Recorded information: Begin

(** ** Passwords *)

Lemma decode_hash_of pw salt :
  decodeHash (HashPassword pw salt) =
  Ok (salt, argon2_IDKey (bytes pw) salt argonTime argonMemory argonThreads argonKeyLen, argonMemory, argonTime, argonThreads).
Proof.
  unfold decodeHash, HashPassword. rewrite !bytes_app, !bytes_of_bytes.
  set (key := argon2_IDKey _ _ _ _ _ _).
  assert (bytes "$argon2id$v=19$m=" ++ bytes (itoa argonMemory) ++ bytes ",t=" ++ bytes (itoa argonTime) ++ bytes ",p=" ++
          bytes (itoa argonThreads) ++ bytes "$" ++ base64std salt ++ bytes "$" ++ base64std key =
          [] ++ "$"%char :: bytes "argon2id" ++ "$"%char :: bytes "v=19" ++ "$"%char :: bytes "m=65536,t=3,p=1" ++
          "$"%char :: base64std salt ++ "$"%char :: base64std key) as -> by reflexivity.
  rewrite !split_sep; try apply base64std_no_dollar;
    try (intros Hin; apply list_elem_of_In in Hin; vm_compute in Hin; intuition discriminate).
  rewrite split_plain by apply base64std_no_dollar. cbn [negb].
  rewrite bool_decide_eq_true_2 by done. cbn [negb]. replace (scan_params _) with (Some (65536, 3, 1)%Z) by (vm_compute; reflexivity).
  by rewrite !base64std_roundtrip.
Qed.

(** A password verifies against its own hash, whatever its bytes and the salt; and another password verifies against it
    exactly when argon2 derives the same key from it. *)
Theorem password_roundtrip pw pw' salt :
  VerifyPassword pw (HashPassword pw salt) = Ok tt /\
  (VerifyPassword pw' (HashPassword pw salt) = Ok tt <->
   argon2_IDKey (bytes pw') salt argonTime argonMemory argonThreads argonKeyLen =
   argon2_IDKey (bytes pw) salt argonTime argonMemory argonThreads argonKeyLen).
Proof.
  assert (forall q, VerifyPassword q (HashPassword pw salt) = Ok tt <->
    argon2_IDKey (bytes q) salt argonTime argonMemory argonThreads argonKeyLen =
    argon2_IDKey (bytes pw) salt argonTime argonMemory argonThreads argonKeyLen) as Hv.
  { intros q. unfold VerifyPassword. rewrite decode_hash_of, argon2_length by (unfold argonKeyLen; lia).
    change (argonKeyLen mod 2 ^ 32)%Z with argonKeyLen. destruct (bool_decide _) eqn:Hb.
    - apply bool_decide_eq_true in Hb. done.
    - apply bool_decide_eq_false in Hb. split; [done|]. intros He. congruence. }
  split; [by apply Hv|apply Hv].
Qed.
End Account.
Definition mailing_apply_provider_event_internal (webhook profile : uuid) (external : string) (e : provider_event)
    (now : time) (m : mdb) : mdb * bool :=
  match correlated m profile e with
  | None => (m, false)
  | Some (id, r) =>
      if provider_event_seen id (pe_kind e) m then (m, true) else
      let m := put_delivery now id
                 (with_state (with_status now (feedback_status (ds_status (d_st r)) (feedback_kind (pe_kind e))) (d_st r)) r) m in
      let m := add_event (event_of id r (pe_kind e) None (Some (webhook, profile, external))
                            (default now (pe_occurred_at e))) m in
      (if is_negative (pe_kind e)
       then demote_subscriber (d_subscriber r) (if bool_decide (pe_kind e = TComplaint) then "complained" else "bounced")
              (upsert_suppression (d_business r) (d_root r) (d_email r)
                 (if bool_decide (pe_kind e = TComplaint) then RComplaint else RBounce) "provider_webhook"
                 is_complaint false now m)
       else m, true)
  end.

(** The loop of [mailing_apply_pending_webhook]. *)
Fixpoint apply_events (webhook profile : uuid) (external : string) (es : list provider_event) (now : time) (m : mdb)
  : result error mdb :=
  match es with
  | [] => Ok m
  | e :: es =>
      let '(m, applied) := mailing_apply_provider_event_internal webhook profile external e now m in
      if applied then apply_events webhook profile external es now m
      else Err (PgError "P0001" "provider event correlation changed during apply")
  end.
Lemma claim_rollups_requeue (locked : gset uuid) (token : uuid) (limit seconds : Z) (now : time) (m : mdb) :
  requeue m (mailing_claim_changed_campaign_rollups locked token limit seconds now m).1.
Proof.
  unfold mailing_claim_changed_campaign_rollups. cbn zeta. cbn [fst]. split; [done|]. simpl.
  pose proof (fun c x => batch_elem rollup_before (fun x => unlocked locked (fst x) && rollup_due m now (snd x))
    (batch_limit limit 1 100) (m_rollups m) c x) as Hel.
  unfold batch in Hel. set (xs := take _ _) in *. clearbody xs. set (lease := (now + _)%Z).
  assert (Hgen : forall qs : gmap uuid rollup_row, (forall c q, qs !! c = Some q -> exists q0, m_rollups m !! c = Some q0 /\ rq_business q0 = rq_business q /\ rq_root q0 = rq_root q) ->
    forall c q, fold_left (fun q x => <[fst x := claim_rollup token lease (snd x)]> q) xs qs !! c = Some q ->
    exists q0, m_rollups m !! c = Some q0 /\ rq_business q0 = rq_business q /\ rq_root q0 = rq_root q); [|apply Hgen; eauto].
  induction xs as [|[c x] xs IH]; intros qs Hqs; [exact Hqs|]. simpl. apply IH; [intros; apply Hel; by right|].
  intros c' q. rewrite lookup_insert. case_decide as Hc; [|apply Hqs]. intros [= <-]. subst c'. exists x. split; [|done].
  apply (Hel c x). by left.
Qed.

Lemma complete_rollups_requeue (token : uuid) (ids : list uuid) (m : mdb) :
  requeue m (mailing_complete_changed_campaign_rollups token ids m).1.
Proof. split; [done|]. intros c q Hq. apply lookup_mdelete_Some in Hq as [Hq _]. eauto. Qed.

Lemma queued_cancelled_law (now : time) (st : delivery_state) :
  ds_status st = DQueued -> lawful st (with_status now DCancelled st).
Proof.
  intros Hst Hok. assert (ds_lease st = None) as Hn.
  { destruct Hok as [Hl _ _ _]. destruct (ds_lease st); [|done]. destruct Hl as [Hl _]. rewrite Hl in Hst; done. }
  revert Hok. apply law_ended; simpl; try done; [by rewrite Hst|set_solver|by left].
Qed.

(** Rows a predicate selects. *)
Lemma mselect_fst_nodup {A : Type} (f : uuid -> A -> bool) (m : gmap uuid A) : NoDup (map fst (mselect f m)).
Proof. apply nodup_fst_filter, NoDup_fst_map_to_list. Qed.

Lemma good_select (now : time) (f : delivery_state -> delivery_state) (p : uuid -> delivery_row -> bool) (m : mdb) :
  (forall id r, p id r = true -> lawful (d_st r) (f (d_st r))) ->
  good m (update_deliveries now f (mselect p (m_deliveries m)) m).
Proof.
  intros Hp. apply good_law_all; [apply mselect_fst_nodup|]. apply Forall_forall. intros [id r] [Hr Ht]%elem_of_mselect.
  split; [done|]. simpl. by eapply Hp.
Qed.

Lemma cancel_good `{Authz} (principal c : uuid) (now : time) (m m' : mdb) (b : bool) :
  mailing_cancel_campaign principal c now m = Ok (m', b) -> good m m'.
Proof.
  unfold mailing_cancel_campaign. destruct (m_campaigns m !! c) as [x|] eqn:Hx; [|intros [= <- _]; reflexivity].
  destruct (_ && _) eqn:Hst; [|intros [= <- _]; reflexivity]. destruct (fence _ _); [|done]. cbn [result_bind]. intros [= <- _].
  apply andb_true_iff in Hst as [Hst _]. etransitivity.
  - apply (good_campaign m c x (with_campaign CCancelled (cm_started_at x) (Some now) (cm_cursor x) (cm_fanout_done x) (cm_counts x) now x)); [done| |done].
    intros [Hf He Hp Hs Hsent].
    split; [split; simpl; try done; try reflexivity; by destruct (cm_status x)|]. split; simpl; try done; [naive_solver|set_solver..].
  - refine (good_select now _ _ (put_campaign c _ m) _). intros id r Ht. apply andb_true_iff in Ht as [_ Ht%bool_decide_eq_true]. by apply queued_cancelled_law.
Qed.
End Ops.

Recorded information: End

_Description of the task_
Look above for the line holding "let m := put_delivery now id", then set down exactly that line and every line after it up to and including the line holding "(default now (pe_occurred_at", with nothing else.

_Answer section_
      let m := put_delivery now id
                 (with_state (with_status now (feedback_status (ds_status (d_st r)) (feedback_kind (pe_kind e))) (d_st r)) r) m in
      let m := add_event (event_of id r (pe_kind e) None (Some (webhook, profile, external))
                            (default now (pe_occurred_at e))) m in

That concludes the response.